We chose the discontinuation (for modern contraceptive methods) and the switching (for any method) as outcome measures. To compute the durations of the two outcomes, we listed different situations:
- Women started by using a method not classified in this analysis (abstain, collier, condoms, diaphragm, sponge, withdrawal, LAM until six months and other methods) and haven't used another one. These women were ignored in the statistical analysis.
- Women started by using a method not classified in this analysis and switched to pills, injectables, implants or IUDs. The duration of use was the time between second the method initiation and the end of the study (or the date of the last follow-up if the woman was lost-to-follow-up).
- Women started by using pills, injectables, implants or IUDs and switched to pills, injectables, implants or IUDs and then stopped the second method.

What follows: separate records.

(** * Shallow embedding of the chess rules engine (src-tauri/src/chess_engine)

    Integers of the Rust code (u8, i8, u32, u64) are modelled as [Z]; the
    places where the source could wrap are written out explicitly.  Strings
    (&str / String) are modelled as lists of Unicode scalar values ([list Z]),
    which is what [str::chars] iterates over. *)

From Stdlib Require Import String Ascii ZArith List Bool Lia Setoid.
Import ListNotations.
Open Scope Z_scope.

(* ------------------------------------------------------------------ *)
(** ** types.rs *)

Inductive Color := White | Black.

Definition Color_opposite (c : Color) : Color :=
  match c with White => Black | Black => White end.

Definition Color_eqb (a b : Color) : bool :=
  match a, b with
  | White, White | Black, Black => true
  | _, _ => false
  end.

Inductive Piece := Pawn | Knight | Bishop | Rook | Queen | King.

Definition Piece_eqb (a b : Piece) : bool :=
  match a, b with
  | Pawn, Pawn | Knight, Knight | Bishop, Bishop
  | Rook, Rook | Queen, Queen | King, King => true
  | _, _ => false
  end.

(** [Square { index: u8 }], invariant [index < 64]. *)
Record Square := mkSquare { index : Z }.

Definition Square_eqb (a b : Square) : bool := Z.eqb (index a) (index b).

Definition Square_new (i : Z) : option Square :=
  if i <? 64 then Some (mkSquare i) else None.

(** [index / 8] and [index % 8], written as the shift and mask they are on
    a non-negative index (see [Square_rank_div] and [Square_file_mod]). *)
Definition Square_rank (s : Square) : Z := Z.shiftr (index s) 3.
Definition Square_file (s : Square) : Z := Z.land (index s) 7.

Definition Square_from_rank_file (rank file : Z) : option Square :=
  if (rank <? 8) && (file <? 8) then Some (mkSquare (rank * 8 + file)) else None.

Record Move := mkMove {
  from : Square;
  to : Square;
  promotion : option Piece;
  is_castling : bool;
  is_en_passant : bool
}.

Definition Move_new (f t : Square) : Move := mkMove f t None false false.

Definition option_eqb {A} (eqb : A -> A -> bool) (a b : option A) : bool :=
  match a, b with
  | Some x, Some y => eqb x y
  | None, None => true
  | _, _ => false
  end.

(** Derived [PartialEq] on [Move]: structural on all fields. *)
Definition Move_eqb (a b : Move) : bool :=
  Square_eqb (from a) (from b) && Square_eqb (to a) (to b)
  && option_eqb Piece_eqb (promotion a) (promotion b)
  && Bool.eqb (is_castling a) (is_castling b)
  && Bool.eqb (is_en_passant a) (is_en_passant b).

Inductive GameStatus :=
  | InProgress
  | Check
  | Checkmate (winner : Color)
  | Stalemate
  | DrawByFiftyMoveRule
  | DrawByInsufficientMaterial
  | DrawByRepetition.

(* ------------------------------------------------------------------ *)
(** ** board.rs *)

(** [Board { squares: [Option<(Piece, Color)>; 64] }].  The 64 cells are
    held in a perfect binary tree of depth 6 that branches on the bits of
    the index, most significant first, so that its leaves from left to right
    are [squares[0]], ..., [squares[63]]. *)
Definition Cell := option (Piece * Color).

Definition node (A : Type) : Type := (A * A)%type.

Definition get_node {A} (bit : Z) (get : A -> Z -> Cell) (t : node A) (i : Z) : Cell :=
  if Z.testbit i bit then get (snd t) i else get (fst t) i.

Definition set_node {A} (bit : Z) (set : A -> Z -> Cell -> A) (t : node A) (i : Z) (x : Cell)
    : node A :=
  if Z.testbit i bit then (fst t, set (snd t) i x) else (set (fst t) i x, snd t).

(** Leaves from left to right, prepended to [acc]. *)
Definition list_node {A} (to_list : A -> list Cell -> list Cell) (t : node A) (acc : list Cell)
    : list Cell :=
  to_list (fst t) (to_list (snd t) acc).

Definition get_leaf (c : Cell) (_ : Z) : Cell := c.
Definition set_leaf (_ : Cell) (_ : Z) (x : Cell) : Cell := x.
Definition list_leaf (c : Cell) (acc : list Cell) : list Cell := c :: acc.

Definition Cells2 := node Cell.
Definition Cells4 := node Cells2.
Definition Cells8 := node Cells4.
Definition Cells16 := node Cells8.
Definition Cells32 := node Cells16.
Definition Cells64 := node Cells32.

Definition cells_get : Cells64 -> Z -> Cell :=
  get_node 5 (get_node 4 (get_node 3 (get_node 2 (get_node 1 (get_node 0 get_leaf))))).

Definition cells_set : Cells64 -> Z -> Cell -> Cells64 :=
  set_node 5 (set_node 4 (set_node 3 (set_node 2 (set_node 1 (set_node 0 set_leaf))))).

(** The array as the list [squares[0], ..., squares[63]]. *)
Definition cells_to_list (t : Cells64) : list Cell :=
  list_node (list_node (list_node (list_node (list_node (list_node list_leaf))))) t [].

Definition cells_empty : Cells64 :=
  let c2 : Cells2 := (None, None) in
  let c4 : Cells4 := (c2, c2) in
  let c8 : Cells8 := (c4, c4) in
  let c16 : Cells16 := (c8, c8) in
  let c32 : Cells32 := (c16, c16) in
  (c32, c32).

Record Board := mkBoard { squares : Cells64 }.

(** The range [0..64] of square indices. *)
Definition ALL_SQUARES : list Z :=
  [0; 1; 2; 3; 4; 5; 6; 7; 8; 9; 10; 11; 12; 13; 14; 15;
   16; 17; 18; 19; 20; 21; 22; 23; 24; 25; 26; 27; 28; 29; 30; 31;
   32; 33; 34; 35; 36; 37; 38; 39; 40; 41; 42; 43; 44; 45; 46; 47;
   48; 49; 50; 51; 52; 53; 54; 55; 56; 57; 58; 59; 60; 61; 62; 63].

Definition Board_new : Board := mkBoard cells_empty.

Definition Board_get (b : Board) (sq : Square) : Cell :=
  cells_get (squares b) (index sq).

Definition Board_set (b : Board) (sq : Square) (p : Cell) : Board :=
  mkBoard (cells_set (squares b) (index sq) p).

Definition Board_is_empty (b : Board) (sq : Square) : bool :=
  match Board_get b sq with None => true | Some _ => false end.

(** [board.set(Square::new(i).unwrap(), x)] for a constant in-range [i]. *)
Definition set_at (i : Z) (x : Cell) (b : Board) : Board :=
  Board_set b (mkSquare i) x.

Definition Board_initial_position : Board :=
  let b := Board_new in
  let b := set_at 0 (Some (Rook, White)) b in
  let b := set_at 1 (Some (Knight, White)) b in
  let b := set_at 2 (Some (Bishop, White)) b in
  let b := set_at 3 (Some (Queen, White)) b in
  let b := set_at 4 (Some (King, White)) b in
  let b := set_at 5 (Some (Bishop, White)) b in
  let b := set_at 6 (Some (Knight, White)) b in
  let b := set_at 7 (Some (Rook, White)) b in
  let b := fold_left (fun b i => set_at i (Some (Pawn, White)) b)
             [8; 9; 10; 11; 12; 13; 14; 15] b in
  let b := fold_left (fun b i => set_at i (Some (Pawn, Black)) b)
             [48; 49; 50; 51; 52; 53; 54; 55] b in
  let b := set_at 56 (Some (Rook, Black)) b in
  let b := set_at 57 (Some (Knight, Black)) b in
  let b := set_at 58 (Some (Bishop, Black)) b in
  let b := set_at 59 (Some (Queen, Black)) b in
  let b := set_at 60 (Some (King, Black)) b in
  let b := set_at 61 (Some (Bishop, Black)) b in
  let b := set_at 62 (Some (Knight, Black)) b in
  let b := set_at 63 (Some (Rook, Black)) b in
  b.

(** [for i in 0..64 { if let Some((King, c)) = squares[i] { if c == color
    { return Square::new(i) } } }; None] *)
Definition Board_find_king (b : Board) (color : Color) : option Square :=
  let fix go (l : list (Z * Cell)) :=
    match l with
    | [] => None
    | (i, cell) :: l' =>
        match cell with
        | Some (King, c) => if Color_eqb c color then Square_new i else go l'
        | _ => go l'
        end
    end in
  go (combine ALL_SQUARES (cells_to_list (squares b))).

Definition Board_pieces_of_color (b : Board) (color : Color) : list (Square * Piece) :=
  flat_map (fun '(i, cell) =>
    match cell with
    | Some (piece, c) => if Color_eqb c color then [(mkSquare i, piece)] else []
    | None => []
    end) (combine ALL_SQUARES (cells_to_list (squares b))).

Definition is_valid_square (rank file : Z) : bool :=
  (0 <=? rank) && (rank <? 8) && (0 <=? file) && (file <? 8).

(** The [loop] of [is_attacked_along_ray]: a ray leaves the board after at
    most 8 steps, so 8 iterations of fuel run the loop to its [break]. *)
Fixpoint ray_attack (fuel : nat) (b : Board) (attacker_color : Color)
    (rank file rank_dir file_dir : Z) (piece_types : list Piece) : bool :=
  match fuel with
  | O => false
  | S fuel' =>
      let rank := rank + rank_dir in
      let file := file + file_dir in
      if negb (is_valid_square rank file) then false else
      match Square_from_rank_file rank file with
      | Some sq =>
          match Board_get b sq with
          | Some (piece, color) =>
              Color_eqb color attacker_color && existsb (Piece_eqb piece) piece_types
          | None => ray_attack fuel' b attacker_color rank file rank_dir file_dir piece_types
          end
      | None => ray_attack fuel' b attacker_color rank file rank_dir file_dir piece_types
      end
  end.

Definition Board_is_attacked_along_ray (b : Board) (square : Square) (attacker_color : Color)
    (rank_dir file_dir : Z) (piece_types : list Piece) : bool :=
  ray_attack 8 b attacker_color (Square_rank square) (Square_file square)
    rank_dir file_dir piece_types.

Definition KNIGHT_OFFSETS : list (Z * Z) :=
  [(-2, -1); (-2, 1); (-1, -2); (-1, 2); (1, -2); (1, 2); (2, -1); (2, 1)].

Definition KING_OFFSETS : list (Z * Z) :=
  [(-1, -1); (-1, 0); (-1, 1); (0, -1); (0, 1); (1, -1); (1, 0); (1, 1)].

Definition BISHOP_DIRECTIONS : list (Z * Z) := [(-1, -1); (-1, 1); (1, -1); (1, 1)].
Definition ROOK_DIRECTIONS : list (Z * Z) := [(-1, 0); (1, 0); (0, -1); (0, 1)].

(** Is the piece [(kind, attacker_color)] on square (r, f)? *)
Definition piece_at_is (b : Board) (r f : Z) (kind : Piece) (attacker_color : Color) : bool :=
  match Square_from_rank_file r f with
  | Some sq =>
      match Board_get b sq with
      | Some (p, color) => Piece_eqb p kind && Color_eqb color attacker_color
      | None => false
      end
  | None => false
  end.

(** The early [return true]s of the source are the disjuncts below. *)
Definition Board_is_attacked_by (b : Board) (square : Square) (attacker_color : Color) : bool :=
  let target_rank := Square_rank square in
  let target_file := Square_file square in
  let pawn_direction := if Color_eqb attacker_color White then 1 else -1 in
  let pawn_rank := target_rank - pawn_direction in
  ((0 <=? pawn_rank) && (pawn_rank <? 8) &&
    existsb (fun file_offset =>
      let pawn_file := target_file + file_offset in
      (0 <=? pawn_file) && (pawn_file <? 8) &&
      piece_at_is b pawn_rank pawn_file Pawn attacker_color) [-1; 1])
  || existsb (fun '(ro, fo) =>
       let r := target_rank + ro in let f := target_file + fo in
       is_valid_square r f && piece_at_is b r f Knight attacker_color) KNIGHT_OFFSETS
  || existsb (fun '(ro, fo) =>
       let r := target_rank + ro in let f := target_file + fo in
       is_valid_square r f && piece_at_is b r f King attacker_color) KING_OFFSETS
  || existsb (fun '(rd, fd) =>
       Board_is_attacked_along_ray b square attacker_color rd fd [Bishop; Queen])
       BISHOP_DIRECTIONS
  || existsb (fun '(rd, fd) =>
       Board_is_attacked_along_ray b square attacker_color rd fd [Rook; Queen])
       ROOK_DIRECTIONS.

(* ------------------------------------------------------------------ *)
(** ** position.rs *)

Record CastlingRights := mkCastlingRights {
  white_kingside : bool;
  white_queenside : bool;
  black_kingside : bool;
  black_queenside : bool
}.

Definition CastlingRights_new : CastlingRights := mkCastlingRights true true true true.
Definition CastlingRights_none : CastlingRights := mkCastlingRights false false false false.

The duration of use was the duration of the use of the second method.
- Women started contraception with pills, injectables, implants or IUDs and switched to a method not classified in this analysis (abstain, collier, condoms, diaphragm, sponge, withdrawal, LAM until six months and other methods) and then stopped the second method. The duration of use was the duration of the use of the first method.
We used survival analysis to estimate the effect of postpartum interventions on contraceptive discontinuation and switching. This technique allowed to include censored episodes in the estimation procedures. In this study, we defined an episode as a period of uninterrupted use of a contraceptive method that may or may not has ended. If the episode ended without switching to another method, then it was a discontinuation. One woman may report several episodes of contraceptive use. If another method was used after the first episode, then it was switching. The woman was right-censored if she started a method and did not stop it for the rest of the follow-up. She was left-censored if she started a method other than those excluded in the operational definitions given above.
The statistical significance and the effect of postpartum interventions of each outcome of interest were assessed using multivariate Cox regression modelling. We performed maximum likelihood estimation for parametric regression survival-time models. 95% CI and P value less or equal to 0.05 were set to determine the level of statistical significance.
After comparing the different models using the Akaike's Information Criteria (AIC), the best model was the Weibull survival distribution model (streg Stata's command) and therefore was selected to estimate the effect of the interventions on contraceptive discontinuation or switching. We opted for a hazard ratio (HR) estimate for our exposure variable and for the covariables.
A bivariate analysis with cluster effect correction was conducted initially to measure the possible association between interventions and the discontinuation or switching of the contraceptive methods, with primary health centres as clusters. Then, we adjusted the estimates by introducing into the model the type of method used. We analyzed each country separately and pooled data of both countries because they are different settings (urban in the DRC, primarily rural in Burkina Faso).
For switching, we use a multinomial logit model to estimate the effect of interventions on switching to a less or equal effectiveness method or to a more effective method. The reference group was that of the women who did not switch the first method.
We also reported the reasons of switching by method type on the one hand and also by the interventions group on the other hand.